2.2 Contract Documents. The Project shall be constructed and completed in accordance with the Contract Documents prepared by the Project Engineer.
ARTICLE III
BIDDING, DEPOSIT OF FUNDS AND CONSTRUCTION
3.1 Bid Documents. TM shall prepare all bid documents, advertisements and shall ensure that the bidding procedures it uses shall be conducted in compliance with applicable state and federal laws governing public works projects, including SDCL Chapter 5-18.
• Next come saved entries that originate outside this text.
Lemma document_json_ok rs : profile_ok → json_ok (document lp rs) = true.
Proof using Type.
  intros Hp. unfold document. fold (document_items rs). cbn [json_ok].
  rewrite document_items_keys, bool_decide_eq_true_2 by apply Hp. simpl.
  unfold document_items. rewrite forallb_app. apply andb_true_iff. split.
  - apply forallb_forall. intros x Hx. apply list_elem_of_In, list_elem_of_fmap in Hx as (f & -> & _). done.
  - simpl. rewrite andb_true_r. apply forallb_forall. intros x Hx.
    apply list_elem_of_In, list_elem_of_fmap in Hx as (r & -> & _). reflexivity.
Qed.
Lemma document_has_nan rs : has_nan (document lp rs) = false.
Proof using Type.
  unfold document. cbn [has_nan]. rewrite existsb_app. apply orb_false_iff. split.
  - induction (lp_identity lp) as [|f l IH]; [done|]. exact IH.
  - simpl. rewrite orb_false_r. induction (sorted_reservations rs) as [|r l IH]; [done|]. exact IH.
Qed.
Lemma canonical_document rs : canonical_bytes (document lp rs) = Ok (dumps (document lp rs)).
Proof using Type. unfold canonical_bytes, dumps_strict. by rewrite document_has_nan. Qed.

Lemma parse_document rs : profile_ok → parse_ledger lp (dumps (document lp rs)) = Ok (canon (document lp rs)).
Proof using Type.
  intros Hp. unfold parse_ledger.
  rewrite utf8_decode_ascii by (apply print_ascii, json_ok_canon, document_json_ok, Hp).
  by rewrite loads_dumps by auto using closed_object_good, document_json_ok.
Qed.

Lemma canon_reservation r : canon (reservation_json r) = reservation_json r.
Proof using Type. reflexivity. Qed.
Lemma canon_reservations rs : map canon (reservation_json <$> rs) = reservation_json <$> rs.
Proof using Type. induction rs as [|r rs IH]; [done|]. exact (f_equal (cons (reservation_json r)) IH). Qed.

(** ** Reading entries back *)
Definition before (a b : string * string) : Prop := str_ltb a.1 b.1 = true.
Lemma le_ne_lt a b : str_le a b → a ≠ b → str_ltb a b = true.
Proof using Type.
  unfold str_le, str_leb. rewrite negb_true_iff. intros Hle Hne.
  destruct (str_ltb a b) eqn:E; [done|]. by destruct Hne; apply str_ltb_total.
Qed.
Lemma strictly_sorted rs : NoDup rs.*1 → StronglySorted before (sorted_reservations rs).
Proof using Type.
  intros Hnd. rewrite <- (sorted_perm rs) in Hnd. revert Hnd.
  pose proof (StronglySorted_merge_sort by_nonce rs) as Hs. fold (sorted_reservations rs) in Hs. revert Hs.
  induction (sorted_reservations rs) as [|r l IH]; intros Hs Hnd; [constructor|].
  inversion Hs as [|? ? Hs' Hall]; subst. simpl in Hnd. apply NoDup_cons in Hnd as [Hr Hnd].
  constructor; [by apply IH|]. rewrite Forall_forall in Hall |- *. intros x Hx.
  apply le_ne_lt; [by apply Hall|]. intros E. apply Hr. rewrite E.
  by apply (list_elem_of_fmap_2 fst).
Qed.

Definition prior_before (prior : option string) (rs : Reservations) : Prop :=
  ∀ p r, prior = Some p → r ∈ rs → str_ltb p r.1 = true.

Lemma load_entries_print rs : ∀ prior seen,
  Forall (λ r, check_nonce lp r.1 = Ok r.1 ∧ check_digest lp r.2 = Ok r.2) rs →
  StronglySorted before rs → prior_before prior rs → NoDup rs.*2 → (∀ r, r ∈ rs → r.2 ∉ seen) →
  load_entries lp prior seen (reservation_json <$> rs) = Ok rs.
Proof using Type.
  induction rs as [|[n d] rs IH]; intros prior seen Hf Hs Hp Hnd Hseen; [done|].
  apply Forall_cons in Hf as [[Hn Hd] Hf]. inversion Hs as [|? ? Hs' Hall]; subst.
  simpl in Hnd. apply NoDup_cons in Hnd as [Hdn Hnd]. rewrite fmap_cons. cbn [load_entries].
  assert (load_entry lp prior seen (reservation_json (n, d)) = Ok (n, d)) as ->.
  { unfold load_entry, reservation_json. cbn [fst snd] in *.
    change (keys_are _ _) with true. cbn [ensure]. unfold string_field.
    change (dict_get "nonce" _) with (Some (JStr n)).
    change (dict_get "signed_request_sha256" _) with (Some (JStr d)).
    cbn [mbind result_bind]. rewrite Hn. cbn [mbind result_bind]. rewrite Hd. cbn [mbind result_bind].
    assert ((match prior with Some p => str_ltb p n | None => true end) = true) as ->.
    { destruct prior as [p|]; [|done]. apply (Hp p (n, d)); [done|by left]. }
    rewrite bool_decide_eq_false_2; [done|]. apply (Hseen (n, d)). by left. }
  cbn. rewrite IH; [done|done|done| |done|].
  - intros p r [= <-] Hr. rewrite Forall_forall in Hall. by apply (Hall r).
  - intros r Hr. rewrite not_elem_of_cons. split; [|apply Hseen; by right].
    intros E. apply Hdn. rewrite <- E. by apply (list_elem_of_fmap_2 snd).
Qed.
(** The calls of a run, each with whether it reached the plant.  Between calls the
    PLC may die and another one, of any identity, open the reservations again;
    and other actors may change the plant. *)
Inductive plc_run : LRun → list (Transaction * bool) → LRun → Prop :=
  | plc_run_nil s : plc_run s [] s
  | plc_run_call x s r s' es s'' :
      plc_execute x s = (r, s') → plc_run s' es s'' →
      plc_run s ((x, negb (bool_decide (plc_log s' = plc_log s))) :: es) s''
  | plc_run_restart v replay s es s'' :
      reopened (pr_replay s) replay → plc_run (mk_PlcRun v replay (pr_plant s) (pr_world s)) es s'' →
      plc_run s es s''
  | plc_run_plant t s es s'' :
      plc_run (mk_PlcRun (pr_plc s) (pr_replay s) (t, plc_log s) (pr_world s)) es s'' → plc_run s es s''.

Definition reached (es : list (Transaction * bool)) : list Transaction :=
  omap (λ '(x, b), if (b : bool) then Some x else None) es.

Lemma plc_run_fresh s es s' :
  plc_run s es s' →
  plc_log s' = plc_log s ++ ((λ x, pm_command (tx_base x)) <$> reached es)
  ∧ (∀ x j, x ∈ reached es → spent (pr_replay s) j → ids_distinct (event_ids x) j)
  ∧ ForallOrdPairs (flip ids_distinct) (event_ids <$> reached es).
Proof using Type.
  induction 1 as [s|x s r s' es s'' Hx _ (Hlog & Hdis & Hord)|v rp s es s'' Hr _ (Hlog & Hdis & Hord)|t s es s'' _ IH].
  - split_and!; [by rewrite app_nil_r|by intros ? ? ?%not_elem_of_nil|constructor].
  - apply plc_execute_step in Hx as [[Hl Hk]|([Hl Hk] & Hnew & Hfree)].
    + rewrite bool_decide_eq_true_2 by done. cbn. split_and!; [by rewrite Hlog, Hl|eauto|done].
    + rewrite bool_decide_eq_false_2 by (rewrite Hl; apply app_one_ne). cbn. split_and!.
      * by rewrite Hlog, Hl, <- app_assoc.
      * intros y j [->|Hy]%elem_of_cons Hj; [by apply Hfree|eauto].
      * constructor; [|done]. apply Forall_forall. intros i (y & -> & Hy)%list_elem_of_fmap. by apply Hdis.
  - split_and!; [exact Hlog| |done]. intros x j Hx Hj. apply (Hdis x j Hx). cbn. by eapply reopened_keeps.
  - exact IH.
Qed.
Lemma distinct_NoDup (f : ReplayIds → string) l :
  (∀ i j, ids_distinct i j → f i ≠ f j) → ForallOrdPairs (flip ids_distinct) l → NoDup (f <$> l).
Proof using Type.
  intros Hf. induction 1 as [|i l Hi _ IH]; cbn; constructor; [|done].
  intros (j & Hj & Hin)%list_elem_of_fmap. rewrite Forall_forall in Hi. by apply (Hf j i (Hi j Hin)).
Qed.

(** C21 Over every run of calls, PLC deaths, restarts under any identity and other
    changes of the plant, the plant is asked to apply exactly the commands of the
    calls that reached it, in order, and no request digest, permit, permit nonce
    or command reaches it twice. *)
Theorem plc_dispatches_once s es s' :
  plc_run s es s' →
  plc_log s' = plc_log s ++ ((λ x, pm_command (tx_base x)) <$> reached es)
  ∧ NoDup (ri_request_digest <$> (event_ids <$> reached es))
  ∧ NoDup (ri_permit_id <$> (event_ids <$> reached es))
  ∧ NoDup (ri_permit_nonce <$> (event_ids <$> reached es))
  ∧ NoDup (ri_command_id <$> (event_ids <$> reached es)).
Proof using HL.
  intros (Hlog & _ & Hord)%plc_run_fresh.
  split_and!; [done|apply distinct_NoDup; [|done]; unfold ids_distinct; naive_solver..].
Qed.

(** C22 The PLC asks the plant to apply only at a call whose permit verifies
    under the gateway's key and targets this PLC in this boot, whose observation
    the trusted observer signed before authorization for this very request, whose
    PERMIT decision, command and safe candidate the permit binds by digest, and
    whose authorized state is exactly the state the plant reported in this call;
    whose candidate the plant's own simulation, run in this call, repeats; and
    whose identifiers the replay store, which held none of them, reserved in this
    call; and only when the clock, read after that reservation, is still before
    the permit's expiry.  The plant is then asked once, in the state the
    simulation left, and whatever it answers the reservation stands. *)
Theorem plc_dispatch_authorized x s r s' :
  plc_execute x s = (r, s') → plc_log s' ≠ plc_log s →
  ∃ rd current t1 again t2 rp1 rp2 answer t',
    plc_reaches x s rd current t1 again t2 rp1 rp2
    ∧ (∀ j, spent (pr_replay s) j → ids_distinct (tx_ids rd x) j)
    ∧ apply_transaction (HPl := HPl) x t2 = (answer, t')
    ∧ sent x s s' ∧ pr_replay s' = rp2 ∧ spent (pr_replay s') (tx_ids rd x).
Proof using HL.
  intros [[[Hl _] _]|(rd & current & t1 & again & t2 & rp1 & rp2 & w & Hr & Hd)]%plc_execute_run; [done|]. intros _.
  destruct (plc_reaches_spends _ _ _ _ _ _ _ _ _ Hr) as (Hnew & Hdis & Hkeep).
  pose proof (preserves_run _ _ _ _ _ (dispatch_keeps_replay x current) Hd) as Hrp.
  apply plc_dispatch_run in Hd as ([Hl Hs] & answer & t' & Ha & _).
  exists rd, current, t1, again, t2, rp1, rp2, answer, t'. unfold same_replay in Hrp. cbn in *.
  split_and!; try done; [split; [exact Hl|auto]|]. by rewrite Hrp.
Qed.

(** ** What an acknowledgment says *)
Section acknowledgments.
Context {EL : Ed25519Laws}.
Hypothesis exclude_signature :
  ∀ a sig, pa_signing_payload (pa_with_signature a sig) = pa_signing_payload a.
Hypothesis sign_nonempty : ∀ k m, sign_bytes k m ≠ "".

(** The PLC's signature, instance and scan are on the acknowledgment, and the
    transaction's digests and identifiers. *)
Definition plc_ack_genuine (v : CapabilityVirtualPlc) (x : Transaction) (ack : PlcCommandAcknowledgment) : Prop :=
  pa_verify ack (public_of (vp_acknowledgment_private_key v)) = Ok true
  ∧ plc_id ack = vp_plc_id v ∧ plc_key_id ack = vp_acknowledgment_key_id v ∧ plc_boot_epoch ack = vp_boot_epoch v
  ∧ plc_scan ack = vp_scan_counter v
  ∧ request_digest (tx_request x) = Ok (pa_request_digest ack)
  ∧ capability_permit_digest (tx_permit x) = Ok (permit_digest ack)
  ∧ pa_permit_id ack = permit_id (tx_base x) ∧ pa_permit_nonce ack = permit_nonce (tx_base x)
  ∧ pa_command_id ack = command_id (pm_command (tx_base x))
  ∧ pa_command_digest ack = pm_command_digest (tx_base x).

Lemma plc_acknowledge_run x st ph rs at_ pre post (s : LRun) ack s' :
  plc_acknowledge x st ph rs at_ pre post s = (Ok ack, s') →
  plc_ack_genuine (pr_plc s) x ack ∧ pa_status ack = st ∧ dispatch_phase ack = ph ∧ pa_reason ack = rs
  ∧ pa_post_state_digest ack = ps_state_digest <$> post ∧ plc_log s' = plc_log s.
Proof using EL exclude_signature sign_nonempty HL.
  intros H. pose proof (preserves_run _ _ _ _ _ (kept_acknowledge x st ph rs at_ pre post) H) as [Hl _]. revert H.
  unfold plc_acknowledge. rewrite M_bind_Ok. intros (s0 & s1 & [= <- <-] & H).
  apply M_bind_Ok in H as (rd & s2 & [Hrd ->]%lift_Ok & H). apply M_bind_Ok in H as (pd & s2 & [Hpd ->]%lift_Ok & H).
  apply M_bind_Ok in H as (aid & s2 & _ & H). apply M_bind_Ok in H as (body & s3 & [Hb ->]%lift_Ok & H).
  apply lift_Ok in H as [Hs ->].
  assert (body = plc_acknowledgment_body (pr_plc s) aid rd pd (tx_permit x) st ph rs at_ pre post) as ->.
  { clear - Hb. unfold PlcCommandAcknowledgment_validate, closed in Hb. inv_ok. done. }
  unfold pa_signed in Hs. apply result_bind_Ok in Hs as (b & Hp & [= <-]).
  split; [|by split_and!]. unfold plc_ack_genuine. split; [|by split_and!].
  unfold pa_verify. rewrite exclude_signature. by apply signature_valid_sign.
Qed.

(** The plant's own answer to the one application. *)
Definition plc_plant_answer (x : Transaction) (answer : result PhysicalStateSnapshot) : Prop :=
  ∃ t t', apply_transaction (HPl := HPl) x t = (answer, t').

(** How status and phase relate to what reached the plant and what it said. *)
Definition plc_ack_effect (x : Transaction) (s s' : LRun) (ack : PlcCommandAcknowledgment) : Prop :=
  let applied := plc_log s' = plc_log s ++ [pm_command (tx_base x)] in
  match dispatch_phase ack with
  | PRE_DISPATCH => pa_status ack = REJECTED ∧ plc_log s' = plc_log s
  | KNOWN_NO_EFFECT => pa_status ack = REJECTED ∧ applied
      ∧ ∃ e, plc_plant_answer x (Raise e) ∧ isinstance_exn e "PhysicalSimulationError" = true ∧ pa_reason ack = exn_str e
  | COMMITTED => pa_status ack = APPLIED ∧ applied
      ∧ ∃ post, plc_plant_answer x (Ok post) ∧ readback_expected (tx_base x) post = true
                ∧ pa_post_state_digest ack = Some (expected_post_state_digest (tx_base x))
  | EFFECT_UNKNOWN => pa_status ack = UNKNOWN_EFFECT ∧ applied
      ∧ ∃ answer, plc_plant_answer x answer
          ∧ match answer with
            | Ok post => readback_expected (tx_base x) post = false
            | Raise e => isinstance_exn e "PhysicalSimulationError" = false
            end
  end.

Lemma conclude_ack x current answer (s0 s s' : LRun) ack :
  plc_plant_answer x answer → plc_log s = plc_log s0 ++ [pm_command (tx_base x)] →
  conclude x current answer s = (Ok ack, s') →
  plc_ack_genuine (pr_plc s) x ack ∧ plc_ack_effect x s0 s' ack.
Proof using EL exclude_signature sign_nonempty HL.
  intros Hans Hlog H. unfold conclude in H. destruct answer as [post|e].
  - apply M_bind_Ok in H as (at_ & s1 & Hc & H). pose proof (preserves_run _ _ _ _ _ kept_clock Hc) as [Hl1 _].
    apply clock_run in Hc as (_ & Hv & _).
    destruct (readback_expected (tx_base x) post) eqn:Hr; cbn [negb] in H;
      apply plc_acknowledge_run in H as (Hg & Hst & Hph & _ & Hpost & Hl); rewrite Hv in Hg; split; try exact Hg;
      unfold plc_ack_effect; rewrite Hph; (split; [done|]); (split; [by rewrite Hl, Hl1|]); [|by exists (Ok post)].
    exists post. split_and!; try done. rewrite Hpost. cbn. unfold readback_expected in Hr. bool_split. congruence.
  - destruct (isinstance_exn e "PhysicalSimulationError") eqn:He.
    + apply M_bind_Ok in H as (st & s1 & Hr & H).
      assert (Hs1 : kept s s1 ∧ pr_plc s1 = pr_plc s).
      { destruct (bool_decide _); [|by injection Hr as _ <-].
        split; [eapply preserves_run; [|exact Hr]; eauto with frames|by apply inner_keeps_plc in Hr]. }
      destruct Hs1 as [[Hl1 _] Hv1].
      apply M_bind_Ok in H as (at_ & s2 & Hc & H). pose proof (preserves_run _ _ _ _ _ kept_clock Hc) as [Hl2 _].
      apply clock_run in Hc as (_ & Hv & _). apply plc_acknowledge_run in H as (Hg & Hst & Hph & Hrs & _ & Hl).
      rewrite Hv, Hv1 in Hg. split; [exact Hg|]. unfold plc_ack_effect. rewrite Hph.
      split; [done|]. split; [congruence|]. by exists e.
    + apply M_bind_Ok in H as (at_ & s1 & Hc & H). pose proof (preserves_run _ _ _ _ _ kept_clock Hc) as [Hl1 _].
      apply clock_run in Hc as (_ & Hv & _). apply plc_acknowledge_run in H as (Hg & Hst & Hph & _ & _ & Hl).
      rewrite Hv in Hg. split; [exact Hg|]. unfold plc_ack_effect. rewrite Hph.
      split; [done|]. split; [congruence|]. by exists (Raise e).
Qed.
(* ===== verification/CapabilityControl.v ===== *)
(** * The capability-separated closed loop
    ([src/src/aegis_ot/capability_control.py] and the result model of
    [capability_models.py])

    The coordinator holds no plant capability: it resolves a signed observation,
    decides on it, simulates, issues a permit, asks the PLC once, and reports
    COMPLETED only on two signed artifacts.  The observer, the simulator and the
    PLC are other processes behind [CapabilityPorts]; the evidence chain is the
    gateway's own, as the constructor demands. *)
From S2P Require Import Prelude PyFloat PyStr PyTime PyJson Sha256 Crypto Models.
From S2P Require Import Delegation Replay Policy Safety Evidence Admission Gateway.
From S2P Require Import PhysicalModels PhysicalControl CapabilityModels DurableReplay SemanticReplay CapabilityPlc.

Inductive CapabilityClosedLoopStatus :=
  | CAP_NOT_DISPATCHED | CAP_CANDIDATE_REJECTED | CAP_PLC_REJECTED | CAP_COMPLETED | CAP_UNKNOWN_EFFECT
  | CAP_OBSERVATION_DIVERGED.
#[export] Instance CapabilityClosedLoopStatus_eq_dec : EqDecision CapabilityClosedLoopStatus.
Proof. solve_decision. Defined.
Definition CapabilityClosedLoopStatus_value (s : CapabilityClosedLoopStatus) : string :=
  match s with
  | CAP_NOT_DISPATCHED => "not_dispatched" | CAP_CANDIDATE_REJECTED => "candidate_rejected"
  | CAP_PLC_REJECTED => "plc_rejected" | CAP_COMPLETED => "completed" | CAP_UNKNOWN_EFFECT => "unknown_effect"
  | CAP_OBSERVATION_DIVERGED => "observation_diverged"
  end.

(** ** The result *)
Record CapabilityClosedLoopResult := mk_CapabilityClosedLoopResult {
  cr_status : CapabilityClosedLoopStatus;
  cr_reasons : list string;
  cr_request : CapabilityActionRequest;
  cr_pre_observation : option SignedObservationEnvelope;
  cr_decision : option Decision;
  cr_command : option PhysicalControlCommand;
  cr_assessment : option CandidateAssessment;
  cr_permit : option CapabilityExecutionPermit;
  cr_acknowledgment : option PlcCommandAcknowledgment;
  cr_post_observation : option SignedObservationEnvelope;
  cr_last_observation : option SignedObservationEnvelope;
  cr_dispatch_attempts : Z;
  cr_execution_evidence_hash : string;
}.

(** ** The other processes *)
Record PostBindings := mk_PostBindings {
  pb_correlation_id : string;
  pb_challenge_nonce : string;
  pb_previous_envelope_digest : string;
  pb_permit_id : string;
  pb_command_digest : string;
  pb_plc_acknowledgment_digest : string;
}.
(** [ObservationPort], [CandidatePort] and [VirtualPlcPort]. *)
Class CapabilityPorts (X : Type) := {
  port_resolve : string → string → M X SignedObservationEnvelope;
  port_capture_post : PostBindings → M X SignedObservationEnvelope;
  port_simulate : PhysicalControlCommand → M X CandidateAssessment;
  port_execute : Transaction → M X PlcCommandAcknowledgment;
}.
(** The attributes [execute] looks for on what the PLC port raised:
    [known_no_effect is True], [dispatch_attempts] (1 when missing) and a
    [reason_code] that is a non-empty string. *)
Class ExnAttributes := {
  exn_known_no_effect : exn → bool;
  exn_dispatch_attempts : exn → Z;
  exn_reason_code : exn → option string;
}.
(** The [n]-th random draw as a token. *)
Class TokenEnv := { token_at : nat → string }.
Definition token_urlsafe `{TokenEnv} : M World string := λ w,
  (Ok (token_at (w_uuid w)), mk_World (w_clock w) (S (w_uuid w))).

Section capability_control.
Context {ED : Ed25519} {E : Env} {TE : TokenEnv} {XA : ExnAttributes}.
Context {DSt : ModelDump PhysicalStateSnapshot} {DCo : ModelDump PhysicalControlCommand}
  {DAs : ModelDump CandidateAssessment} {DPe : ModelDump ExecutionPermit}
  {DOb : ModelDump SignedObservationEnvelope} {DRq : ModelDump CapabilityActionRequest}
  {DCp : ModelDump CapabilityExecutionPermit} {DPa : ModelDump PlcCommandAcknowledgment}.
Context {I P G : Type} {HI : IdentityVerifier I} {HP : PolicyEngine P} {HG : AdmissionGate G}.
Context {DG : ModelDump DelegationGrant} {DP : ModelDump ActionProposal} {DD : ModelDump Decision}
  {DS : ModelDump SystemState} {DA : ModelDump DegradedAdmissionResult}.
Context {X : Type} {HX : CapabilityPorts X}.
3.2 Transfer of Funds. Prior to July 24, 2006, Millennium shall transfer the sum of Two Million Nine Hundred Twenty Eight Thousand and No/100 Dollars ($2,928,000.00) into an interest bearing account at Xxxxxx’x State Bank of Xxxxxx, South Dakota for the payment of construction and associated costs. Such funds shall be maintained at such institution in an immediately available fund entitled TM Rural Water District Water Treatment Plant Fund (the “Fund”). TM shall be entitled to drawn down such funds at such times in its sole discretion as such funds are necessary for payment of Project costs, subject only to the restrictions contained herein in Article IV., Paragraph 4.1. Millennium shall be entitled to all interest which shall accrue on such account.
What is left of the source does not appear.